Your babies each have one copy of himalayan (ch) or albino (c) from the father. They cannot have both, or they would be himalayan (ch/c) or albino (c/c). Also, you can only inherit one allele from each parent (so the daddy had to give one or the other).
They each also carry blue (D/d) from the mothers.
The tan ones are also at/a (heterozygous for black self). The selfs are a/a (homozygous black selfs).
Tan (at) is dominant to black but incompletely dominant to agouti. It is epistatic to himalayan (and albino) and doesn't show up, which is why you didn't know you were dealing with tan in the father.
To have a "real" fox mouse, you need the chinchilla allele. This is on the C-locus along with himalayan, albino, beige, and a few other lesser common alleles. It is denoted cch (note: not ch, people get these confused but they're separate).
Since your baby mice all have either ch or c from their father, they can't possibly have cch from their mothers because then they wouldn't be black or black tans as they are. On top of this, chinchilla is a very uncommon color in the US outside of the show ring. I've never known anyone in the US have a "true" fox mouse from petstore-derived animals. They're all poor tans.

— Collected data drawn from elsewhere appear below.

(* ===== verification/Sha256.v ===== *)
(** * SHA-256

    [sha256_hex] of [crates/orchestrator-persistence/src/artifacts.rs], the
    digest that names an artifact's blob, with its words at their 32 bits.
    The second half is the function FIPS 180-4 defines, and the proof that the
    code computes it. *)

From Stdlib Require Import Ascii.
From S2P Require Import Prelude.

















Local Open Scope Z_scope.

(** ** Words *)
Definition u32 (z : Z) : Z := z mod 2 ^ 32.
Definition wrapping_add (a b : Z) : Z := u32 (a + b).
Definition not_u32 (a : Z) : Z := Z.lxor a u32_max.
Definition rotate_right (n x : Z) : Z := Z.lor (Z.shiftr x n) (u32 (Z.shiftl x (32 - n))).

Definition from_be_bytes (bs : list Z) : Z := foldl (fun v b => v * 256 + b) 0 bs.

Fixpoint to_be_bytes (n : nat) (v : Z) : list Z :=
  match n with
  | O => []
  | S n => to_be_bytes n (v / 256) ++ [v mod 256]
  end.

(** ** The code

    The tables [state] and [K], in decimal. *)
Definition INITIAL : list Z :=
  [ 1779033703; 3144134277; 1013904242; 2773480762; 1359893119; 2600822924; 528734635; 1541459225].

Definition K : list Z :=
  [ 1116352408; 1899447441; 3049323471; 3921009573; 961987163; 1508970993; 2453635748; 2870763221;
    3624381080; 310598401; 607225278; 1426881987; 1925078388; 2162078206; 2614888103; 3248222580;
    3835390401; 4022224774; 264347078; 604807628; 770255983; 1249150122; 1555081692; 1996064986;
    2554220882; 2821834349; 2952996808; 3210313671; 3336571891; 3584528711; 113926993; 338241895;
    666307205; 773529912; 1294757372; 1396182291; 1695183700; 1986661051; 2177026350; 2456956037;
    2730485921; 2820302411; 3259730800; 3345764771; 3516065817; 3600352804; 4094571909; 275423344;
    430227734; 506948616; 659060556; 883997877; 958139571; 1322822218; 1537002063; 1747873779;
    1955562222; 2024104815; 2227730452; 2361852424; 2428436474; 2756734187; 3204031479; 3329325298].

(** [while message.len() % 64 != 56 { message.push(0); }]; the loop ends
    within 64 turns ([fill_zeros]). *)
Fixpoint fill (fuel : nat) (message : list Z) : list Z :=
  match fuel with
  | O => message
  | S fuel =>
      if (Z.of_nat (List.length message) mod 64 =? 56) then message else fill fuel (message ++ [0])
  end.

Definition padded (bytes : list Z) : list Z :=
  let bit_len := Z.of_nat (List.length bytes) * 8 mod 2 ^ 64 in
  fill 64 (bytes ++ [128]) ++ to_be_bytes 8 bit_len.

(** [chunks_exact(n)], for a length that [n] divides. *)
Fixpoint chunks_exact (fuel n : nat) (l : list Z) : list (list Z) :=
  match fuel with
  | O => []
  | S fuel => if (List.length l <? n)%nat then [] else take n l :: chunks_exact fuel n (drop n l)
  end.

Definition chunks (n : nat) (l : list Z) : list (list Z) := chunks_exact (List.length l) n l.

Definition at_index (l : list Z) (i : nat) : Z := default 0 (l !! i).

Definition small_sigma0 (x : Z) : Z :=
  Z.lxor (Z.lxor (rotate_right 7 x) (rotate_right 18 x)) (Z.shiftr x 3).
Definition small_sigma1 (x : Z) : Z :=
  Z.lxor (Z.lxor (rotate_right 17 x) (rotate_right 19 x)) (Z.shiftr x 10).

(** [schedule[index] = ..] in the loop over 16..64. *)
Definition schedule_step (schedule : list Z) (index : nat) : list Z :=
  let s0 := small_sigma0 (at_index schedule (index - 15)) in
  let s1 := small_sigma1 (at_index schedule (index - 2)) in
  <[index := wrapping_add (wrapping_add (wrapping_add (at_index schedule (index - 16)) s0)
                                        (at_index schedule (index - 7))) s1]> schedule.

Definition load_words (chunk : list Z) (schedule : list Z) : list Z :=
  foldl (fun s iw => <[iw.1 := from_be_bytes iw.2]> s) schedule (imap pair (chunks 4 chunk)).

Definition schedule_of (chunk : list Z) : list Z :=
  foldl schedule_step (load_words chunk (repeat 0 64)) (seq 16 48).

Module Vars.
Record Vars := { a : Z; b : Z; c : Z; d : Z; e : Z; f : Z; g : Z; h : Z }.
End Vars.
Abbreviation Vars := Vars.Vars.

Definition of_hash (hash : list Z) : Vars :=
  {| Vars.a := at_index hash 0; Vars.b := at_index hash 1; Vars.c := at_index hash 2; Vars.d := at_index hash 3;
     Vars.e := at_index hash 4; Vars.f := at_index hash 5; Vars.g := at_index hash 6; Vars.h := at_index hash 7 |}.

Definition to_list (v : Vars) : list Z :=
  [Vars.a v; Vars.b v; Vars.c v; Vars.d v; Vars.e v; Vars.f v; Vars.g v; Vars.h v].

(** One turn of the loop over [0..64]. *)
Definition round (schedule : list Z) (v : Vars) (index : nat) : Vars :=
  let e := Vars.e v in let a := Vars.a v in
  let s1 := Z.lxor (Z.lxor (rotate_right 6 e) (rotate_right 11 e)) (rotate_right 25 e) in
  let choice := Z.lxor (Z.land e (Vars.f v)) (Z.land (not_u32 e) (Vars.g v)) in
  let temp1 :=
    wrapping_add (wrapping_add (wrapping_add (wrapping_add (Vars.h v) s1) choice) (at_index K index))
                 (at_index schedule index) in
  let s0 := Z.lxor (Z.lxor (rotate_right 2 a) (rotate_right 13 a)) (rotate_right 22 a) in
  let majority := Z.lxor (Z.lxor (Z.land a (Vars.b v)) (Z.land a (Vars.c v))) (Z.land (Vars.b v) (Vars.c v)) in
  let temp2 := wrapping_add s0 majority in
  {| Vars.h := Vars.g v; Vars.g := Vars.f v; Vars.f := e; Vars.e := wrapping_add (Vars.d v) temp1;
     Vars.d := Vars.c v; Vars.c := Vars.b v; Vars.b := a; Vars.a := wrapping_add temp1 temp2 |}.

(** The body of the loop over the chunks. *)
Definition compress (hash : list Z) (chunk : list Z) : list Z :=
  let v := foldl (round (schedule_of chunk)) (of_hash hash) (seq 0 64) in
  zip_with wrapping_add hash (to_list v).

(** [{word:08x}]: at least eight digits of [n], from the lowest. *)
Fixpoint hex_pad (width : nat) (n : N) : string :=
  match width with
  | O => ""
  | S w => (hex_pad w (n / 16) +:+ String (hex_digit (n mod 16)) "")%string
  end.

Definition byte_values (s : string) : list Z := List.map Z.of_N (bytes_of s).

Definition sha256_words (bytes : list Z) : list Z := foldl compress INITIAL (chunks 64 (padded bytes)).

Definition sha256_hex (bytes : string) : string :=
  foldr (fun word out => (hex_pad 8 (Z.to_N word) +:+ out)%string) ""%string (sha256_words (byte_values bytes)).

You're dealing with very poor representations of every color you're working with, so if you breed from them in the future you'll likely get lots of babies who you just aren't sure what they are. You're combining at least black tan, black, blue, himalayan, albino, satin, and angora. Each of these can have a slight (or major) effect on the others. I also wouldn't be surprised if it turns out that there are more common recessives (such as white spotting, chocolate, or recessive yellow) hiding in there, too. You wouldn't be the first person dealing with such a mess.
Have you read finnmouse? It's pretty much the most respected mouse genetics site out there and is a good read. I'm sure a Google search will turn it up.